Using the entries that follow, give the number of lines containing the string "etransitivity". Write nothing besides that number.

_____

Lemma entered_same h err c r : 24 ≤ top c < 2 ^ 32 → r ≠ ESP → regs (proc (entered h err c)) r = regs (proc c) r.
Proof. intros Ht Hr. destruct (entered_pushed h err c Ht) as [_ P2 _ _ _]. etransitivity; [by apply P2|by apply base_regs]. Qed.

Lemma entered_esp h err c :
  24 ≤ top c < 2 ^ 32 → regs (proc (entered h err c)) ESP = top c - 4 * Z.of_nat (List.length (frame c err)).
Proof. intros Ht. destruct (entered_pushed h err c Ht) as [P1 _ _ _ _]. exact P1. Qed.

(** The call of the handler, by a stub that has pushed [l]. *)
Lemma call_handler h err c l st1 keep :
  72 ≤ top c < 2 ^ 32 → depth h c = 4 * Z.of_nat (List.length (frame c err) + List.length l) →
  (∀ s, s = proc (entered h err c) → mem st1 = mem (pushl l s) ∧ eflags st1 = eflags s ∧ regs st1 ESP = regs (pushl l s) ESP) →
  handler_ok keep h c →
  called_at h c st1 ∧ regs (code h st1) ESP = top c - depth h c + 4 ∧
  (∀ r, preserved r = true → regs (code h st1) r = regs st1 r) ∧
  (∀ i x, l !! i = Some x → mem (code h st1) (top c - 4 * Z.of_nat (List.length (frame c err)) - 4 * (Z.of_nat i + 1)) = x) ∧
  (∀ a, top c - 4 * Z.of_nat (List.length (frame c err)) ≤ a < top c → mem (code h st1) a = mem (proc (entered h err c)) a).
Proof.
  intros Ht Hd Hst [Hcode Hkeep]. destruct (entered_pushed h err c ltac:(lia)) as [P1 _ _ _ P5].
  destruct (Hst _ eq_refl) as (E1 & E2 & E3). pose proof (depth_room h c) as Hroom.
  destruct (pushl_pushed l (proc (entered h err c)) _ P1) as [R1 _ _ R4 R5]; [lia|].
  assert (Hsp : regs st1 ESP = top c - depth h c) by (rewrite E3, R1; lia). destruct (Hcode st1 Hsp) as [K1 K2 K3].
  split_and!.
  - split; [done|rewrite E2|].
    + unfold entered. cbn [proc eflags]. destruct (pushl_pushed (frame c err) (base c) (top c)) as [_ _ F3 _ _].
      * unfold base, top. destruct (user c); [by rewrite set_reg_regs, decide_True|done].
      * lia.
      * rewrite F3. unfold base. by destruct (user c), (traps h).
    + intros a Ha. rewrite E1, R5 by lia. etransitivity; [apply P5; lia|by rewrite base_mem].
  - rewrite K1, Hsp. lia.
  - done.
  - intros i x Hi. pose proof (lookup_lt_Some _ _ _ Hi). rewrite K3 by (apply Hkeep; lia). rewrite E1. by apply R4.
  - intros a Ha. rewrite K3 by (apply Hkeep; lia). rewrite E1. apply R5. lia.
Qed.
Lemma interrupt_safe_lock_correct_witness :
  play sample_actions (start [true; true]) = Some sample_machine ∧
  (∀ c i c' i', in_section sample_machine c i → in_section sample_machine c' i' → c = c' ∧ i = i') ∧
  (∀ c i, in_section sample_machine c i → i = 0%nat ∧ ∃ k, cores sample_machine !! c = Some k ∧ iflag k = false) ∧
  (taken sample_machine = true ↔ ∃ c, in_section sample_machine c 0) ∧
  (taken sample_machine = true → ∃ c m', exec c Advance sample_machine = Some m' ∨ exec c Leave sample_machine = Some m') ∧
  (∀ c k w e fs m', cores sample_machine !! c = Some k → frames k = (Unlock_restore w, e) :: fs →
     exec c Advance sample_machine = Some m' → cores m' !! c = Some (mkCore e ((Out, e) :: fs))).
Proof.
  split; [vm_compute; reflexivity|]. apply (interrupt_safe_lock_correct sample_machine).
  apply (play_reachable sample_actions (start [true; true])); [constructor|vm_compute; reflexivity].
Defined.
(* ===== verification/Sys.v ===== *)
(** * Processes and system calls (kernel/sys.cc, kernel/process.h)

    A process has private memory (which [VmmProps] shows the page tables to
    provide), ten descriptors for files, ten for children and ten for
    semaphores.  The objects behind the descriptors are shared: forking
    copies the pointers, not the objects.  A [Shared] pointer is the number
    of its object; what its reference count does is left aside.

    A call that would block ends with [Blocks]: the thread goes on with the
    result once what it waits for has happened. *)

From S2P Require Import Prelude.
From S2P Require Import Libk.
From S2P Require Import BlockIO.
From S2P Require Import Ext2.
From S2P Require Import Elf.
From S2P Require Semaphore.
From S2P Require Keyboard Console.

(** ** State *)

Record FileDescriptor := mkFD { node : option Node; offset : Z; valid : bool }.

(** A PCB, the code of its future, and the memory of its thread. *)
Record PCB := mkPCB {
  fd : list (option nat);
  cp : list (option nat);
  sp : list (option nat);
  future : option Z;
  mem : memory
}.

(** A thread about to run: its process and where it enters user mode. *)
Record entry_ := mkEntry_ { e_process : nat; e_eip : Z; e_esp : Z; e_eax : Z }.

Record sys := mkSys {
  procs : gmap nat PCB;
  fds : gmap nat FileDescriptor;
  sems : gmap nat Semaphore.sem;
  current_ : nat;                  (** the process that makes the call *)
  ready : list entry_;             (** threads given to [schedule] *)
  fs_current : option Node;
  cwd : list Z;                    (** 100 characters *)
  console : list Z;                (** what the calls have printed *)
  keyboard : Keyboard.terminal
}.
Lemma wf_with_fd s l d :
  wf s → wf_descriptor d → (∀ d0, fds s !! l = Some d0 → node d0 ≠ None → node d ≠ None) →
  wf (with_fds s (<[l := d]> (fds s))).
Proof.
  intros [Hc Hp Hf Hh Hw] Hd Hn. split; simpl; [done| | |done|done].
  - intros pid p E. apply (wf_process_mono s); [done|done| |by eapply Hp].
    intros k d0 Ek. destruct (decide (k = l)) as [->|].
    + exists d. simpl. split; [apply lookup_insert_eq|by eapply Hn].
    + exists d0. simpl. split; [by rewrite lookup_insert_ne|done].
  - intros k d' [[<- <-]|[_ E]]%lookup_insert_Some; [done|by eapply Hf].
Qed.

Lemma keep_seek s fd_ off :
  wf s → 0 ≤ fd_ → 0 ≤ off < 2 ^ 32 →
  (∀ p, procs s !! current_ s = Some p → 3 ≤ fd_ ≤ 9 → fd p !! Z.to_nat fd_ ≠ Some None) →
  wp (seek fd_ off) keeps s.
Proof.
  intros Hwf Hfd Hoff Hopen. unfold seek. destruct (decide (fd_ > 9)); [by apply wp_ret|].
  destruct (wf_cur_process s Hwf) as (p & E & Hp). pose proof Hp as [[L1 Hlive] _ _ Hfiles].
  destruct (wf_slot_fd s p (Z.to_nat fd_) Hp) as [x Ex]; [lia|].
  apply wp_bind. eapply wp_cur; [done|]. apply wp_bind. eapply wp_slot; [lia|done|].
  apply wp_bind, wp_get, wp_bind.
  apply (wp_mono _ (λ refused s', s' = s ∧ (refused = false → ∃ l, x = Some l))).
  - destruct (decide (fd_ < 3)) as [H3|H3].
    + destruct x as [l|]; [|by apply wp_ret]. destruct (Hlive _ _ Ex) as [d Ed].
      apply wp_bind. eapply wp_deref; [done|]. apply wp_ret. split; [done|]. intros _. by exists l.
    + apply wp_ret. split; [done|]. intros _. destruct x as [l|]; [by exists l|]. exfalso. apply (Hopen p E); [lia|done].
  - intros refused s' [-> Hx]. destruct refused; [by apply wp_ret|]. destruct Hx as [l ->]; [done|].
    destruct (Hlive _ _ Ex) as [d Ed]. apply wp_bind. eapply wp_deref; [done|]. apply wp_bind, wp_modify, wp_ret. simpl.
    pose proof (wf_fds _ Hwf _ _ Ed) as [_ Hd]. apply wf_with_fd; [done|by split|].
    intros d0 Ed0 Hn. by simplify_eq.
Qed.

Lemma keep_len s fd_ : wf s → 0 ≤ fd_ < 10 → wp (len fd_) keeps s.
Proof.
  intros Hwf Hfd. unfold len. destruct (wf_cur_process s Hwf) as (p & E & Hp). pose proof Hp as [[L1 Hlive] _ _ Hfiles].
  destruct (wf_slot_fd s p (Z.to_nat fd_) Hp) as [x Ex]; [lia|].
  apply wp_bind. eapply wp_cur; [done|]. apply wp_bind. eapply wp_slot; [lia|done|].
  destruct x as [l|]; [|by apply wp_ret]. destruct (Hlive _ _ Ex) as [d Ed].
  apply wp_bind, wp_get, wp_bind. eapply wp_deref; [done|].
  destruct (decide (fd_ ≤ 2 ∧ valid d = true)) as [|Hv]; [by apply wp_ret|].
  pose proof (wf_fds _ Hwf _ _ Ed) as [_ Hd]. unfold the_node. destruct (node d) as [n|] eqn:En.
  - by apply wp_bind, wp_ret, wp_ret.
  - exfalso. destruct (decide (fd_ ≤ 2)); [tauto|]. by eapply (Hfiles (Z.to_nat fd_)); [done|lia|done|].
Qed.

(** ** Forking *)

(** What [makeThread] leaves as it was. *)
Record spawned (s : sys) (pid : nat) (child : PCB) (s' : sys) : Prop := {
  sp_new : procs s !! pid = None;
  sp_procs : procs s' = <[pid := child]> (procs s);
  sp_child : cp child = replicate 10 None ∧ future child = None;
  sp_fds : ∀ l d, fds s !! l = Some d → fds s' !! l = Some d;
  sp_rest : sems s' = sems s ∧ current_ s' = current_ s ∧ ready s' = ready s ∧
            fs_current s' = fs_current s ∧ cwd s' = cwd s ∧ console s' = console s
}.

Lemma wp_makeThread s (Q : nat → sys → Prop) :
  wf s → (∀ pid child s', wf s' → spawned s pid child s' → Q pid s') → wp makeThread Q s.
Proof.
  clear Hide Him Hnodes ide disk dirs. intros Hwf HQ. unfold makeThread, new_process. apply wp_bind, wp_get. cbv zeta.
  set (pid := fresh (dom (procs s))).
  set (f0 := fresh (dom (fds s))). set (f1 := fresh ({[f0]} ∪ dom (fds s))).
  set (f2 := fresh ({[f0]} ∪ ({[f1]} ∪ dom (fds s)))).
  assert (Hpid : procs s !! pid = None) by (apply not_elem_of_dom, is_fresh).
  assert (H0 : f0 ∉ dom (fds s)) by apply is_fresh.
  assert (H1 : f1 ∉ {[f0]} ∪ dom (fds s)) by apply is_fresh.
  assert (H2 : f2 ∉ {[f0]} ∪ ({[f1]} ∪ dom (fds s))) by apply is_fresh.
  set (c := mkFD None 0 true). set (m := <[f0 := c]> (<[f1 := c]> (<[f2 := c]> (fds s)))).
  assert (Hc : ∀ l, l = f0 ∨ l = f1 ∨ l = f2 → m !! l = Some c).
  { intros l Hl. unfold m. rewrite !lookup_insert. repeat case_decide; congruence || naive_solver. }
  assert (Hm : ∀ l d, fds s !! l = Some d → m !! l = Some d).
  { intros l d E. apply elem_of_dom_2 in E as Ed. unfold m. rewrite !lookup_insert_ne by set_solver. done. }
  apply wp_bind, wp_bind, wp_modify, wp_modify, wp_ret.
  eapply HQ; [|split; [done|reflexivity|done|exact Hm|done]].
  destruct Hwf as [Hcur Hp Hf Hh Hw].
  assert (Hmono : ∀ q, wf_process s q → wf_process (mkSys (<[pid := mkPCB ([Some f0; Some f1; Some f2] ++ replicate 7 None)
      (replicate 10 None) (replicate 10 None) None (λ _, 0)]> (procs s)) m (sems s) (current_ s) (ready s)
      (fs_current s) (cwd s) (console s) (keyboard s)) q).
  { intros q. apply (wf_process_mono s); simpl; [|done|eauto].
    intros l Hl. rewrite lookup_insert_is_Some'. by right. }
  split; simpl; [rewrite lookup_insert_is_Some'; by right| | |done|done].
  - intros pid' p [[<- <-]|[_ E]]%lookup_insert_Some; [|by eapply Hmono, Hp]. split; simpl.
    + split; [done|]. intros [|[|[|i]]] l [= E]; [subst l; rewrite Hc by auto; done..|].
      by apply (nulls 7) in E.
    + apply live_empty.
    + apply live_empty.
    + intros [|[|[|i]]] l d [= E] Hi; [lia..|]. by apply (nulls 7) in E.
  - intros l d E. unfold m in E. rewrite !lookup_insert in E. repeat case_decide; simplify_eq; [split; simpl; [lia|done]..|by eapply Hf].
Qed.

(** A fork that finds a free place in the table of children. *)
Definition forked (s : sys) (p : PCB) (eip esp : Z) (pid : nat) (s' : sys) : Prop :=
  let i := first_free (cp p) in
  procs s' = <[pid := mkPCB (fd p) (replicate 10 None) (sp p) None (mem p)]>
               (<[current_ s := set_cp p (<[i := Some pid]> (cp p))]> (procs s)) ∧
  ready s' = ready s ++ [mkEntry_ pid eip esp 0].

Lemma wp_fork s p eip esp (Q : reply → sys → Prop) :
  wf s → procs s !! current_ s = Some p →
  (∀ pid child s', wf s' → spawned s pid child s' → first_free (cp p) = 10%nat → Q (Ret (-1)) s') →
  (∀ pid s', wf s' → procs s !! pid = None → (first_free (cp p) < 10)%nat → forked s p eip esp pid s' →
     (∀ l d, fds s !! l = Some d → fds s' !! l = Some d) → sems s' = sems s → current_ s' = current_ s →
     Q (Ret (20 + Z.of_nat (first_free (cp p)))) s') →
  wp (fork eip esp) Q s.
Proof.
  clear Hide Him Hnodes ide disk dirs. intros Hwf E Hfull Hfree. unfold fork. apply wp_bind. eapply wp_cur; [done|].
  apply wp_bind, wp_makeThread; [done|]. intros pid child s' Hwf' Hsp.
  pose proof (wf_procs _ Hwf _ _ E) as [_ [L2 _] _ _]. pose proof (first_free_le (cp p)) as Hle.
  destruct (decide (20 + Z.of_nat (first_free (cp p)) = 30)) as [|Hne].
  { apply wp_ret, (Hfull pid child); [done|done|lia]. }
  pose proof Hsp as [Hnew Eprocs [Hcp Hfut] Hfds (Esems & Ecur & Eready & _)].
  assert (Hpid : pid ≠ current_ s) by congruence.
  apply wp_bind, wp_set_slot; [lia|]. apply wp_bind, wp_put, wp_bind, wp_get, wp_bind. simpl.
  replace (Z.to_nat (20 + Z.of_nat (first_free (cp p)) - 20)) with (first_free (cp p)) by lia.
  eapply wp_deref; [rewrite Eprocs, Ecur, lookup_insert_ne, lookup_insert_eq by done; reflexivity|].
  apply wp_bind, wp_modify, wp_bind, wp_modify, wp_ret.
  set (parent := set_cp p _). rewrite Hcp, Hfut. apply Hfree with pid; simpl; try done; [|lia|].
  - assert (Hlive : ∀ l, is_Some (procs s' !! l) → is_Some (<[current_ s':=parent]> (procs s') !! l)).
    { intros l Hl. rewrite lookup_insert_is_Some'. by right. }
    assert (Ep' : procs s' !! current_ s' = Some p) by (by rewrite Eprocs, Ecur, lookup_insert_ne by done).
    pose proof (wf_procs _ Hwf' _ _ Ep') as Hp'.
    pose proof (wf_with_process s' parent Hwf') as Hw. destruct Hw as [Wcur Wp Wf Wh Wc].
    { apply wf_set_cp; [done|]. intros l [= <-]. rewrite Eprocs, lookup_insert_eq. done. }
    set (kid := mkPCB _ _ _ _ _).
    assert (Hmono : ∀ s2, procs s2 = <[pid := kid]> (procs (with_process s' parent)) → sems s2 = sems s' → fds s2 = fds s' →
              ∀ q, wf_process s' q → wf_process s2 q).
    { intros s2 E1 E2 E3 q. apply wf_process_mono; rewrite ?E1, ?E2, ?E3; [|done|eauto].
      intros l Hl. rewrite lookup_insert_is_Some'. right. by apply Hlive. }
    split; simpl; [rewrite lookup_insert_is_Some'; by right| |done|done|done].
    intros q x [[<- <-]|[_ [[<- <-]|[_ Ex]]%lookup_insert_Some]]%lookup_insert_Some.
    + apply Hmono; try done. destruct Hp' as [? ? ? ?]. split; try done. apply live_empty.
    + apply Hmono; try done. apply wf_set_cp; [done|]. intros l [= <-]. rewrite Eprocs, lookup_insert_eq. done.
    + apply Hmono; try done. by eapply (wf_procs _ Hwf').
  - split; simpl; [|by rewrite Eready]. rewrite Eprocs, Ecur. unfold parent.
    rewrite (insert_insert_ne _ (current_ s) pid) by done. by rewrite insert_insert_eq.
Qed.

Lemma keep_fork s eip esp : wf s → wp (fork eip esp) keeps s.
Proof. intros Hwf. destruct (wf_cur_process s Hwf) as (p & E & _). by eapply wp_fork. Qed.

_____

WRITTEN SOLUTION – 2